(** * BullionKeep: the FIFO lot-accounting engine

    A shallow embedding of the ledger code of the application
    ([handleAddInvoice] and the customer statistics of the application
    controller, the pre-check of the invoice form, and the reporting
    functions of [utils.ts]) together with the properties of the
    specification that were checked against it.  The last part covers
    more of the code: the values the dashboard derives, the stock aging
    and the alerts, the inventory table, the analytics and business
    ledger views, the total field of the form and the date range picker.

    Conventions of the embedding.
    - A JavaScript [number] is an exact rational ([Q]); a computation
      whose JavaScript result would be [NaN] or an infinity (an invalid
      [Date], a division by zero) is a failure ([None]), and so is a call
      that throws.
    - The code computes with doubles, which round.  An identity of a
      theorem between a result of the code and a sum, a product or a
      quotient holds of the doubles up to their rounding.  A theorem that
      depends on a test of the code against a threshold, or that bounds a
      result, keeps the margin [slack] from the threshold or the bound,
      and [Double] has the code once more on binary64 numbers, for the
      inputs at a threshold, where the rounding decides.
    - A date is the string the code stores.  [a <= b] on two dates is the
      JavaScript comparison of strings ([String.leb]); the timestamp
      [new Date(s).getTime()] is a parameter [getTime] of the development
      ([None] for an invalid date), so that the theorems hold whatever the
      date parser accepts.
    - React state is passed explicitly: a handler takes the state and
      returns the next one.
    - [Array.prototype.sort] is a stable sort; it is an insertion sort
      here.  For a comparator that is a total preorder every stable sort
      returns the same array; for one that is not (a [NaN] from an invalid
      date) JavaScript leaves the order to the engine, and the properties
      that depend on the order assume valid dates.
    - A loop without a bound runs on fuel, and a result is a proof that
      the fuel suffices.
    - Where a property is about what a call may change, the code is
      modelled a second time on a store of objects and arrays ([Store]),
      and related to the functions on values. *)

From Stdlib Require Import Floats.
From Stdlib Require Import QArith Qminmax Qabs Qround Lqa ZArith Lia.
From Stdlib Require Import Ascii String Sorting.Sorted Sorting.Permutation.
From stdpp Require Import base option list strings gmap.

Open Scope Q_scope.

(** ** Numbers *)

Module Num.

(** [x > y], [x < y] and [x <= y] as the code tests them. *)
Definition gtb (x y : Q) : bool := negb (Qle_bool x y).
Definition ltb (x y : Q) : bool := negb (Qle_bool y x).
Definition leb (x y : Q) : bool := Qle_bool x y.

(** [x / y]; a zero divisor gives an infinity or [NaN]. *)
Definition div (x y : Q) : option Q :=
  if Qeq_bool y 0 then None else Some (x / y).

(** [o || 0] on an optional number. *)
Definition orZero (o : option Q) : Q := default 0 o.

End Num.

(** ** The data model ([types.ts])

    [gstRate] of an invoice is [None] when it is [NaN]: the form stores
    [parseFloat] of a field that may be empty. *)

Inductive TransactionType := PURCHASE | SALE.

Record Invoice := {
  id : string;
  date : string;
  type : TransactionType;
  partyName : string;
  quantityGrams : Q;
  ratePerGram : Q;
  gstRate : option Q;
  gstAmount : Q;
  taxableAmount : Q;
  totalAmount : Q;
  cogs : option Q;
  profit : option Q
}.

(** [id] and [date] of a batch are [batchId] and [batchDate]: a record
    field has one owner. *)
Record InventoryBatch := {
  batchId : string;
  batchDate : string;
  originalQuantity : Q;
  remainingQuantity : Q;
  costPerGram : Q;
  closedDate : option string;
  totalRevenue : option Q
}.

(** The statistics of a customer; the controller adds [avgQtyPerTx],
    [avgSellingPrice] and [behaviorPattern]. *)
Record CustomerStat := {
  name : string;
  totalGrams : Q;
  totalSpend : Q;
  profitContribution : Q;
  txCount : Q;
  avgProfitPerGram : option Q;
  margin : option Q;
  avgQtyPerTx : option Q;
  avgSellingPrice : option Q;
  behaviorPattern : option string
}.

(** [name] and [txCount] of a supplier are [supplierName] and
    [supplierTxCount]. *)
Record SupplierStat := {
  supplierName : string;
  totalGramsPurchased : Q;
  avgRate : Q;
  minRate : Q;
  maxRate : Q;
  volatility : Q;
  supplierTxCount : Q
}.

Record TurnoverStats := {
  turnoverRatio : Q;
  avgDaysToSell : Q;
  avgInventoryValue : Q;
  totalCOGS : Q
}.

Inductive ToastType := SUCCESS | ERROR.

(** A toast without its random identifier. *)
Record ToastMessage := { toastType : ToastType; message : string }.

(** The two collections the application owns, and the toasts it shows. *)
Record AppState := {
  invoices : list Invoice;
  inventory : list InventoryBatch;
  toasts : list ToastMessage
}.

Definition initialState : AppState :=
  {| invoices := []; inventory := []; toasts := [] |}.

Definition isSaleType (t : TransactionType) : bool :=
  match t with SALE => true | PURCHASE => false end.

Definition isSale (inv : Invoice) : bool := isSaleType (type inv).

Definition isPurchase (inv : Invoice) : bool := negb (isSale inv).

(** ** [Array.prototype.sort] *)

Section Sort.
Context {A : Type}.

(** The comparator returns a number; [None] is [NaN], which [sort]
    reads as [+0]. *)
Variable cmp : A -> A -> option Q.

(** [cmp y x > 0]: [y] has to come after [x]. *)
Definition after (y x : A) : bool :=
  match cmp y x with
  | Some v => Num.gtb v 0
  | None => false
  end.

(** [x] goes behind every element that is not after it. *)
Fixpoint insertSorted (x : A) (l : list A) : list A :=
  match l with
  | [] => [x]
  | y :: l' => if after y x then x :: l else y :: insertSorted x l'
  end.

Definition jsSort (l : list A) : list A :=
  fold_left (fun acc x => insertSorted x acc) l [].

End Sort.

(** ** Objects used as maps

    A [Record<string, V>] that starts as [{}] and is built by assignments:
    its own entries, in the order the keys were created, and the
    properties it inherits from [Object.prototype]. *)

Module JsObject.
Section JsObject.
Context {V : Type}.

Definition t := list (string * V).

(** The entry of [o] for the key [k]. *)
Fixpoint get (k : string) (o : t) : option V :=
  match o with
  | [] => None
  | (k', v) :: o' => if String.eqb k k' then Some v else get k o'
  end.

(** The properties [{}] inherits.  Each of them is a function or an
    object: true in a test, and without the fields of an entry. *)
Definition prototypeKeys : list string :=
  [ "constructor"; "__defineGetter__"; "__defineSetter__"; "hasOwnProperty";
    "__lookupGetter__"; "__lookupSetter__"; "isPrototypeOf";
    "propertyIsEnumerable"; "toString"; "valueOf"; "__proto__";
    "toLocaleString" ]%string.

> TASK TO COMPLETE:
Retype the records in full. Keep every line identical to the original.

> FINISHED EXERCISE:
(** * BullionKeep: the FIFO lot-accounting engine

    A shallow embedding of the ledger code of the application
    ([handleAddInvoice] and the customer statistics of the application
    controller, the pre-check of the invoice form, and the reporting
    functions of [utils.ts]) together with the properties of the
    specification that were checked against it.  The last part covers
    more of the code: the values the dashboard derives, the stock aging
    and the alerts, the inventory table, the analytics and business
    ledger views, the total field of the form and the date range picker.

    Conventions of the embedding.
    - A JavaScript [number] is an exact rational ([Q]); a computation
      whose JavaScript result would be [NaN] or an infinity (an invalid
      [Date], a division by zero) is a failure ([None]), and so is a call
      that throws.
    - The code computes with doubles, which round.  An identity of a
      theorem between a result of the code and a sum, a product or a
      quotient holds of the doubles up to their rounding.  A theorem that
      depends on a test of the code against a threshold, or that bounds a
      result, keeps the margin [slack] from the threshold or the bound,
      and [Double] has the code once more on binary64 numbers, for the
      inputs at a threshold, where the rounding decides.
    - A date is the string the code stores.  [a <= b] on two dates is the
      JavaScript comparison of strings ([String.leb]); the timestamp
      [new Date(s).getTime()] is a parameter [getTime] of the development
      ([None] for an invalid date), so that the theorems hold whatever the
      date parser accepts.
    - React state is passed explicitly: a handler takes the state and
      returns the next one.
    - [Array.prototype.sort] is a stable sort; it is an insertion sort
      here.  For a comparator that is a total preorder every stable sort
      returns the same array; for one that is not (a [NaN] from an invalid
      date) JavaScript leaves the order to the engine, and the properties
      that depend on the order assume valid dates.
    - A loop without a bound runs on fuel, and a result is a proof that
      the fuel suffices.
    - Where a property is about what a call may change, the code is
      modelled a second time on a store of objects and arrays ([Store]),
      and related to the functions on values. *)

From Stdlib Require Import Floats.
From Stdlib Require Import QArith Qminmax Qabs Qround Lqa ZArith Lia.
From Stdlib Require Import Ascii String Sorting.Sorted Sorting.Permutation.
From stdpp Require Import base option list strings gmap.

Open Scope Q_scope.

(** ** Numbers *)

Module Num.

(** [x > y], [x < y] and [x <= y] as the code tests them. *)
Definition gtb (x y : Q) : bool := negb (Qle_bool x y).
Definition ltb (x y : Q) : bool := negb (Qle_bool y x).
Definition leb (x y : Q) : bool := Qle_bool x y.

(** [x / y]; a zero divisor gives an infinity or [NaN]. *)
Definition div (x y : Q) : option Q :=
  if Qeq_bool y 0 then None else Some (x / y).

(** [o || 0] on an optional number. *)
Definition orZero (o : option Q) : Q := default 0 o.

End Num.

(** ** The data model ([types.ts])

    [gstRate] of an invoice is [None] when it is [NaN]: the form stores
    [parseFloat] of a field that may be empty. *)

Inductive TransactionType := PURCHASE | SALE.

Record Invoice := {
  id : string;
  date : string;
  type : TransactionType;
  partyName : string;
  quantityGrams : Q;
  ratePerGram : Q;
  gstRate : option Q;
  gstAmount : Q;
  taxableAmount : Q;
  totalAmount : Q;
  cogs : option Q;
  profit : option Q
}.

(** [id] and [date] of a batch are [batchId] and [batchDate]: a record
    field has one owner. *)
Record InventoryBatch := {
  batchId : string;
  batchDate : string;
  originalQuantity : Q;
  remainingQuantity : Q;
  costPerGram : Q;
  closedDate : option string;
  totalRevenue : option Q
}.

(** The statistics of a customer; the controller adds [avgQtyPerTx],
    [avgSellingPrice] and [behaviorPattern]. *)
Record CustomerStat := {
  name : string;
  totalGrams : Q;
  totalSpend : Q;
  profitContribution : Q;
  txCount : Q;
  avgProfitPerGram : option Q;
  margin : option Q;
  avgQtyPerTx : option Q;
  avgSellingPrice : option Q;
  behaviorPattern : option string
}.

(** [name] and [txCount] of a supplier are [supplierName] and
    [supplierTxCount]. *)
Record SupplierStat := {
  supplierName : string;
  totalGramsPurchased : Q;
  avgRate : Q;
  minRate : Q;
  maxRate : Q;
  volatility : Q;
  supplierTxCount : Q
}.

Record TurnoverStats := {
  turnoverRatio : Q;
  avgDaysToSell : Q;
  avgInventoryValue : Q;
  totalCOGS : Q
}.

Inductive ToastType := SUCCESS | ERROR.

(** A toast without its random identifier. *)
Record ToastMessage := { toastType : ToastType; message : string }.

(** The two collections the application owns, and the toasts it shows. *)
Record AppState := {
  invoices : list Invoice;
  inventory : list InventoryBatch;
  toasts : list ToastMessage
}.

Definition initialState : AppState :=
  {| invoices := []; inventory := []; toasts := [] |}.

Definition isSaleType (t : TransactionType) : bool :=
  match t with SALE => true | PURCHASE => false end.

Definition isSale (inv : Invoice) : bool := isSaleType (type inv).

Definition isPurchase (inv : Invoice) : bool := negb (isSale inv).

(** ** [Array.prototype.sort] *)

Section Sort.
Context {A : Type}.

(** The comparator returns a number; [None] is [NaN], which [sort]
    reads as [+0]. *)
Variable cmp : A -> A -> option Q.

(** [cmp y x > 0]: [y] has to come after [x]. *)
Definition after (y x : A) : bool :=
  match cmp y x with
  | Some v => Num.gtb v 0
  | None => false
  end.

(** [x] goes behind every element that is not after it. *)
Fixpoint insertSorted (x : A) (l : list A) : list A :=
  match l with
  | [] => [x]
  | y :: l' => if after y x then x :: l else y :: insertSorted x l'
  end.

Definition jsSort (l : list A) : list A :=
  fold_left (fun acc x => insertSorted x acc) l [].

End Sort.

(** ** Objects used as maps

    A [Record<string, V>] that starts as [{}] and is built by assignments:
    its own entries, in the order the keys were created, and the
    properties it inherits from [Object.prototype]. *)

Module JsObject.
Section JsObject.
Context {V : Type}.

Definition t := list (string * V).

(** The entry of [o] for the key [k]. *)
Fixpoint get (k : string) (o : t) : option V :=
  match o with
  | [] => None
  | (k', v) :: o' => if String.eqb k k' then Some v else get k o'
  end.

(** The properties [{}] inherits.  Each of them is a function or an
    object: true in a test, and without the fields of an entry. *)
Definition prototypeKeys : list string :=
  [ "constructor"; "__defineGetter__"; "__defineSetter__"; "hasOwnProperty";
    "__lookupGetter__"; "__lookupSetter__"; "isPrototypeOf";
    "propertyIsEnumerable"; "toString"; "valueOf"; "__proto__";
    "toLocaleString" ]%string.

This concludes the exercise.